First, prepare your SQL script and store it in a secure location.
1

Create Your SQL Script

Create a SQL file containing your database schema and seed data:
seed.sql
-- Create tables
CREATE TABLE IF NOT EXISTS users (
  id SERIAL PRIMARY KEY,
  username VARCHAR(50) UNIQUE NOT NULL,
  email VARCHAR(100) UNIQUE NOT NULL,
  created_at TIMESTAMP DEFAULT CURRENT_TIMESTAMP
);

CREATE TABLE IF NOT EXISTS posts (
  id SERIAL PRIMARY KEY,
  user_id INTEGER REFERENCES users(id),
  title VARCHAR(200) NOT NULL,
  content TEXT,
  created_at TIMESTAMP DEFAULT CURRENT_TIMESTAMP
);

-- Insert sample data
INSERT INTO users (username, email) VALUES
  ('john_doe', '[email protected]'),
  ('jane_smith', '[email protected]')
ON CONFLICT (username) DO NOTHING;

INSERT INTO posts (user_id, title, content) VALUES
  (1, 'First Post', 'This is my first post!'),
  (1, 'Second Post', 'Another great post'),
  (2, 'Hello World', 'My introduction post')
ON CONFLICT DO NOTHING;
2

Upload to Secure Storage

Upload your SQL script to a secure location:AWS S3 Example:
aws s3 cp seed.sql s3://your-bucket/database-seeds/seed.sql
Generate a presigned URL (valid for limited time):
aws s3 presign s3://your-bucket/database-seeds/seed.sql --expires-in 604800
You can also use Azure Blob Storage, Google Cloud Storage, or any HTTP-accessible location with authentication.

Step 2: Create the Seeding Script

Create a shell script that will download and execute your SQL file.
1

Create seed.sh

Create a file named seed.sh with the following content:
seed.sh
#!/bin/env bash

set -e
set -u
set -o pipefail

# Check if psql is installed
if ! command -v psql &> /dev/null; then
  echo "psql could not be found.

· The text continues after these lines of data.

(** * gsap: a schema-aligned JSON parser, embedded in Rocq

    A shallow embedding of the Go package [sap] (candidate extraction,
    forgiving JSON repair, schema-directed coercion and the orchestrator
    that ties them together), followed by the properties established
    about it.

    Conventions.
    - A Go [string] is a [string] (a sequence of bytes); [[]rune(s)] is its
      UTF-8 decoding, written out below.
    - A Go [int] is a [Z] kept in the signed 64-bit range by [wrap].
    - A [float64] is the kernel's binary64 [float].
    - [*Score] is threaded explicitly through the coercer, together with the
      seed from which the runtime draws the order of a [range] over a map. *)

From Stdlib Require Import ZArith Lia Ascii String List Bool Permutation.
From Stdlib Require Import Floats.
From Stdlib Require DecimalString.
From stdpp Require Import base option list gmap strings.

Set Warnings "-register-all".

Local Open Scope string_scope.
Local Open Scope list_scope.
Local Open Scope Z_scope.

(** ** Machine integers *)

Module GoInt.

Definition wrap (bits : Z) (z : Z) : Z :=
  (z + 2 ^ (bits - 1)) mod 2 ^ bits - 2 ^ (bits - 1).

Definition uwrap (bits : Z) (z : Z) : Z := z mod 2 ^ bits.

Definition MaxInt64 : Z := 2 ^ 63 - 1.
Definition MinInt64 : Z := - 2 ^ 63.

(** [a + b] on Go's [int] (64 bits wide). *)
Definition add (a b : Z) : Z := wrap 64 (a + b).

Definition in_range (z : Z) : Prop := MinInt64 <= z <= MaxInt64.

End GoInt.

(** ** Bytes, runes and UTF-8 *)

(** A rune is a Unicode code point (Go's [int32]). *)
Definition rune := Z.

Definition byte_of (c : ascii) : Z := Z.of_N (N_of_ascii c).
Definition ascii_of_byte (b : Z) : ascii := ascii_of_N (Z.to_N b).

(** The bytes of a string, and back. *)
Definition bytes (s : string) : list Z := map byte_of (list_ascii_of_string s).
Definition of_bytes (p : list Z) : string :=
  string_of_list_ascii (map ascii_of_byte p).

(** [len(s)] *)
Definition len (s : string) : Z := Z.of_nat (String.length s).

Module utf8.

Definition RuneError : rune := 0xFFFD.
Definition RuneSelf : Z := 0x80.
Definition MaxRune : rune := 0x10FFFF.
(** * CldrStForum: the in-memory forum indices and the thread assembly

    A shallow embedding of tools/cldr-apps/WebContent/js/CldrStForum.js.

    JavaScript post objects are shared: the same object is stored in the
    input array, in [postHash] and in the per-thread arrays of [threadHash],
    and [addThreadIds] mutates it in place.  We therefore model the objects
    in a heap [gmap loc Post]; arrays and indices hold locations.

    A computation that throws or does not terminate yields [None].  The
    [while] loop of [getOldestPostInThread] is run with an explicit amount
    of fuel; running out of fuel is reported as [None]. *)

From stdpp Require Import base gmap strings list pretty.
From Stdlib Require Import ZArith Sorting.Sorted.

Open Scope Z_scope.

(** ** Data model *)

(** Object identity of a JavaScript object. *)
Abbreviation loc := positive.

(** A forum post as delivered by the server ([threadId] is [undefined]
    until [addThreadIds] attaches it). *)
Record Post := mkPost {
  id : Z;
  parent : Z;
  locale : string;
  subject : option string;
  status : string;
  poster : Z;
  threadId : option string
}.

Definition set_threadId (t : string) (p : Post) : Post :=
  mkPost (id p) (parent p) (locale p) (subject p) (status p) (poster p) (Some t).

(** The module-level variables of the IIFE, together with the object heap. *)
Record ForumState := mkState {
  heap : gmap loc Post;
  forumLocale : option string;
  forumUpdateTime : option Z;
  postHash : gmap Z loc;
  threadHash : gmap string (list loc)
}.

(** A JavaScript property key built from [post.threadId]:
    [undefined] becomes the key ["undefined"]. *)
Definition tid_key (t : option string) : string :=
  match t with Some s => s | None => "undefined" end.

(** ** getOldestPostInThread *)

(** One test of the loop condition
    [post.parent >= 0 && postHash[post.parent]]: the next post, if any. *)
Definition next_parent (h : gmap loc Post) (ph : gmap Z loc) (l : loc)
  : option loc :=
  match h !! l with
  | Some p => if bool_decide (0 <= parent p) then ph !! parent p else None
  | None => None
  end.

(** [while (post.parent >= 0 && postHash[post.parent])
       post = postHash[post.parent];
     return post;] *)
Fixpoint getOldestPostInThread (fuel : nat) (h : gmap loc Post)
    (ph : gmap Z loc) (l : loc) : option loc :=
  match fuel with
  | O => None
  | S f =>
      match next_parent h ph l with
      | Some l' => getOldestPostInThread f h ph l'
      | None => Some l
      end
  end.

(** ** updateForumData and its three passes *)

(** [posts.forEach(post => { postHash[post.id] = post; })] *)
Fixpoint updatePostHash (h : gmap loc Post) (posts : list loc)
    (ph : gmap Z loc) : option (gmap Z loc) :=
  match posts with
  | [] => Some ph
  | l :: ls =>
      p ← h !! l;
      updatePostHash h ls (<[id p := l]> ph)
  end.

(** The thread id built from the oldest post: [locale + "|" + id]. *)
Definition makeThreadId (firstPost : Post) : string :=
  locale firstPost +:+ "|" +:+ pretty (id firstPost).

(** [posts.forEach(post => {
       const firstPost = getOldestPostInThread(post);
       post.threadId = firstPost.locale + "|" + firstPost.id; })] *)
Fixpoint addThreadIds (fuel : nat) (ph : gmap Z loc) (posts : list loc)
    (h : gmap loc Post) : option (gmap loc Post) :=
  match posts with
  | [] => Some h
  | l :: ls =>
      r ← getOldestPostInThread fuel h ph l;
      firstPost ← h !! r;
      p ← h !! l;
      addThreadIds fuel ph ls (<[l := set_threadId (makeThreadId firstPost) p]> h)
  end.

(** [threadHash[threadId].push(post)], creating the array if absent. *)
Definition thread_push (th : gmap string (list loc)) (t : string) (l : loc)
  : gmap string (list loc) :=
  <[t := default [] (th !! t) ++ [l]]> th.

(** [posts.forEach(post => { ...; threadHash[threadId].push(post); })] *)
Fixpoint updateThreadHash (h : gmap loc Post) (posts : list loc)
    (th : gmap string (list loc)) : option (gmap string (list loc)) :=
  match posts with
  | [] => Some th
  | l :: ls =>
      p ← h !! l;
      updateThreadHash h ls (thread_push th (tid_key (threadId p)) l)
  end.

(** [updateForumData(posts, fullSet)]; [now] is the value of [Date.now()]. *)
Definition updateForumData (fuel : nat) (now : Z) (posts : list loc)
    (fullSet : bool) (s : ForumState) : option ForumState :=
  let ph0 := if fullSet then ∅ else postHash s in
  let th0 := if fullSet then ∅ else threadHash s in
  ph ← updatePostHash (heap s) posts ph0;
  h ← addThreadIds fuel ph posts (heap s);
  th ← updateThreadHash h posts th0;
  Some (mkState h (forumLocale s) (Some now) ph th).

(** [getNewestPostInThread(post)]: [threadHash[post.threadId][0]].
    The outer [None] is the TypeError on a missing array; the inner
    [None] is [undefined] for an empty one. *)
Definition getNewestPostInThread (s : ForumState) (l : loc)
  : option (option loc) :=
  p ← heap s !! l;
  ps ← threadHash s !! tid_key (threadId p);
  Some (head ps).

(** ** setLocale *)

(** [if (locale !== forumLocale) { forumLocale = locale;
       forumUpdateTime = null; postHash = {}; }] *)
Definition setLocale (loc_ : string) (s : ForumState) : ForumState :=
  if bool_decide (Some loc_ = forumLocale s) then s
  else mkState (heap s) (Some loc_) None ∅ (threadHash s).

(** ** Status options and closing permission *)

(** The page's [surveyUser] object; the forum code reads its [id]
    ([post.posterInfo.id === surveyUser.id] in [parseContent]). *)
Record SurveyUser := mkSurveyUser { surveyUser_id : Z }.

(** [a === b] for an object [a] and a number [b]: values of different
    types are never strictly equal. *)
Definition strictEqObjectNumber (a : SurveyUser) (b : Z) : bool := false.

Section Permissions.

(** The host page's globals read by these functions: [surveyUser]
    ([None] when undefined), [surveyUserPerms.userIsTC], and the filter
    module's [cldrStForumFilter.passIfClosed]. *)
Variable surveyUser : option SurveyUser.
Variable surveyUserIsTC : bool.
Variable passIfClosed : gmap loc Post -> option (list loc) -> bool.

(** JavaScript truthiness of [myValue] (a string or [null]). *)
Definition truthy (v : option string) : bool :=
  match v with Some s => negb (String.eqb s "") | None => false end.

(** [userIsPoster(post)]: [post && typeof surveyUser !== 'undefined'
    && surveyUser === post.poster]. *)
Definition userIsPoster (h : gmap loc Post) (post : option loc) : bool :=
  match post with
  | Some l =>
      match surveyUser, h !! l with
      | Some u, Some p => strictEqObjectNumber u (poster p)
      | _, _ => false
      end
  | None => false
  end.

(** [userIsTC()] *)
Definition userIsTC : bool := surveyUserIsTC.

(** [threadIsClosed(firstPost)]: reading [firstPost.threadId] throws when
    [firstPost] is [null]. *)
Definition threadIsClosed (s : ForumState) (firstPost : option loc) : option bool :=
  l ← firstPost;
  p ← heap s !! l;
  Some (passIfClosed (heap s) (threadHash s !! tid_key (threadId p))).

(** [userCanClose(isReply, firstPost)]: [isReply && !threadIsClosed(firstPost)
    && (userIsPoster(firstPost) || userIsTC())], with short-circuiting. *)
Definition userCanClose (s : ForumState) (isReply : bool)
    (firstPost : option loc) : option bool :=
  if isReply then
    threadIsClosed s firstPost ≫= λ isClosed : bool,
      Some (if isClosed then false else userIsPoster (heap s) firstPost || userIsTC)
  else Some false.

(** [firstPost && firstPost.status === 'Request'] *)
Definition statusIsRequest (h : gmap loc Post) (firstPost : option loc) : bool :=
  match firstPost with
  | Some l => match h !! l with Some p => String.eqb (status p) "Request" | None => false end
  | None => false
  end.

(** [getStatusOptions(isReply, firstPost, myValue)]: the keys of the
    returned object, in insertion order. *)
Definition getStatusOptions (s : ForumState) (isReply : bool)
    (firstPost : option loc) (myValue : option string) : option (list string) :=
  let o1 := if truthy myValue && negb isReply then ["Request"] else [] in
  let o2 := o1 ++ ["Discuss"] in
  let o3 := if isReply && bool_decide (is_Some firstPost)
                && negb (userIsPoster (heap s) firstPost)
                && statusIsRequest (heap s) firstPost
            then o2 ++ ["Agree"; "Decline"] else o2 in
  userCanClose s isReply firstPost ≫= λ canClose : bool,
    Some (if canClose then o3 ++ ["Close"] else o3).

End Permissions.

(** ** Subjects of replies *)

Definition char_nl : string := String (Ascii.ascii_of_nat 10) EmptyString.
Definition char_dquote : string := String (Ascii.ascii_of_nat 34) EmptyString.

(** [s.replace(/pat/g, rep)] for a literal, non-empty [pat]: matches are
    replaced left to right without overlap. *)
Fixpoint replace_all_go (n : nat) (pat rep s : string) : string :=
  match n with
  | O => s
  | S n' =>
      match s with
      | EmptyString => EmptyString
      | String c s' =>
          if String.prefix pat s
          then rep +:+ replace_all_go n' pat rep
                 (String.substring (String.length pat) (String.length s) s)
          else String c (replace_all_go n' pat rep s')
      end
  end.

Definition replace_all (pat rep s : string) : string :=
  replace_all_go (String.length s) pat rep s.

(** [post2text(text)] *)
Definition post2text (text : option string) : string :=
  let out := match text with Some t => t | None => "(empty)" end in
  let out := replace_all "<p>" char_nl out in
  let out := replace_all "&quot;" char_dquote out in
  let out := replace_all "&lt;" "<" out in
  let out := replace_all "&gt;" ">" out in
  replace_all "&amp;" "&" out.

(** [makePostSubject(isReply, parentPost, subjectParam)] *)
Definition makePostSubject (isReply : bool) (parentPost : option Post)
    (subjectParam : string) : string :=
  match isReply, parentPost with
  | true, Some pp =>
      let subj := post2text (subject pp) in
      if negb (String.eqb (String.substring 0 3 subj) "Re:") then "Re: " +:+ subj else subj
  | _, _ => subjectParam
  end.

(** ** The DOM, as far as these functions use it *)

(** Nodes are allocated from a counter; [parentNode] and [childNodes]
    describe the tree.  A [DocumentFragment] is a node like any other. *)
Abbreviation node := positive.

Record Dom := mkDom {
  nextNode : node;
  parentNode : gmap node node;
  childNodes : gmap node (list node)
}.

Please install it and try again."
  exit 1
fi

# Check if curl is installed
if ! command -v curl &> /dev/null; then
  echo "curl could not be found. Please install it and try again."
  exit 1
fi

# Download the SQL dump
echo "Downloading SQL seed file from: ${SEED_URL}"
curl "${SEED_URL}" -o seed.sql

# Check if seed.sql exists in the current directory
if [[ ! -f "seed.sql" ]]; then
  echo "The seed.sql file could not be found in the current directory."
  exit 1
fi

echo "Database seeding started."

# Seed the database
if [[ "${RESTORE_METHOD}" == "pg_restore" ]]; then
  pg_restore -d "$DATABASE_URL" seed.sql
elif [[ "${RESTORE_METHOD}" == "psql" ]]; then
  psql "$DATABASE_URL" < seed.sql
else
  echo "Invalid restore method. Please set the RESTORE_METHOD environment variable to either 'pg_restore' or 'psql'."
  exit 1
fi

echo "Database seeding completed successfully."
  • psql: Used for plain SQL files (.sql)
  • pg_restore: Used for custom PostgreSQL dump formats (.dump, .backup)
2

Make Script Executable

If you’re testing locally, make the script executable:
chmod +x seed.sh

Step 3: Create the Dockerfile

Create a Dockerfile that packages the seeding script with required dependencies.
1

Create Dockerfile

Create a file named Dockerfile:
Dockerfile
FROM debian:11-slim

# Install PostgreSQL client and curl
RUN apt update && apt install postgresql-client curl -y

# Set working directory
WORKDIR /app

# Copy the seed script
COPY seed.sh .

# Make the script executable
RUN chmod +x seed.sh

# Set bash as entrypoint
ENTRYPOINT [ "/bin/bash" ]
2

Create Repository Structure

Your repository should have this structure:
database-seed/
├── Dockerfile
└── seed.sh
3

Push to Git Repository

Push your code to a Git repository (GitHub, GitLab, or Bitbucket):
git init
git add Dockerfile seed.sh
git commit -m "Add database seeding lifecycle job"
git remote add origin <your-repo-url>
git push -u origin main

Step 4: Create Lifecycle Job in Qovery

Now create the Lifecycle Job in the Qovery Console.
1

Open Qovery Console

Navigate to Qovery Console and select your environment.
2

Create New Lifecycle Job

Click New serviceCreate lifecycle job
Create Lifecycle Job
3

Configure Repository

Configure the service:
  • Name: database-seed
  • Source: Select your Git provider and repository
  • Branch: main (or your default branch)
  • Root application path: Leave empty if Dockerfile is at root, or specify path if in subdirectory
4

Configure Build Settings

  • Build mode: Docker
  • Dockerfile path: Dockerfile
5

Select Lifecycle Event

  • Event: Select START
This ensures the database seeding runs when your environment starts.
You can also select multiple events if needed:
  • START: Run when environment starts
  • STOP: Run when environment stops
  • DELETE: Run when environment is deleted
6

Configure Job Settings

  • Number of restarts: 0 (job should run once and complete)
  • Max duration: 300 seconds (adjust based on your database size)
  • Port: Leave empty (not needed for this job)
  • CMD Arguments: ["seed.sh"]
Don’t forget to add the CMD Arguments ["seed.sh"] - this tells the container to execute your seeding script.
7

Configure Resources

Set appropriate resources:
  • CPU: 0.5 vCPU (adjust based on database size)
  • Memory: 512 MB (adjust based on SQL file size)
Lifecycle Job Configuration
8

Create Without Deploying

Click Create (not Create and deploy)We need to set up environment variables before deploying.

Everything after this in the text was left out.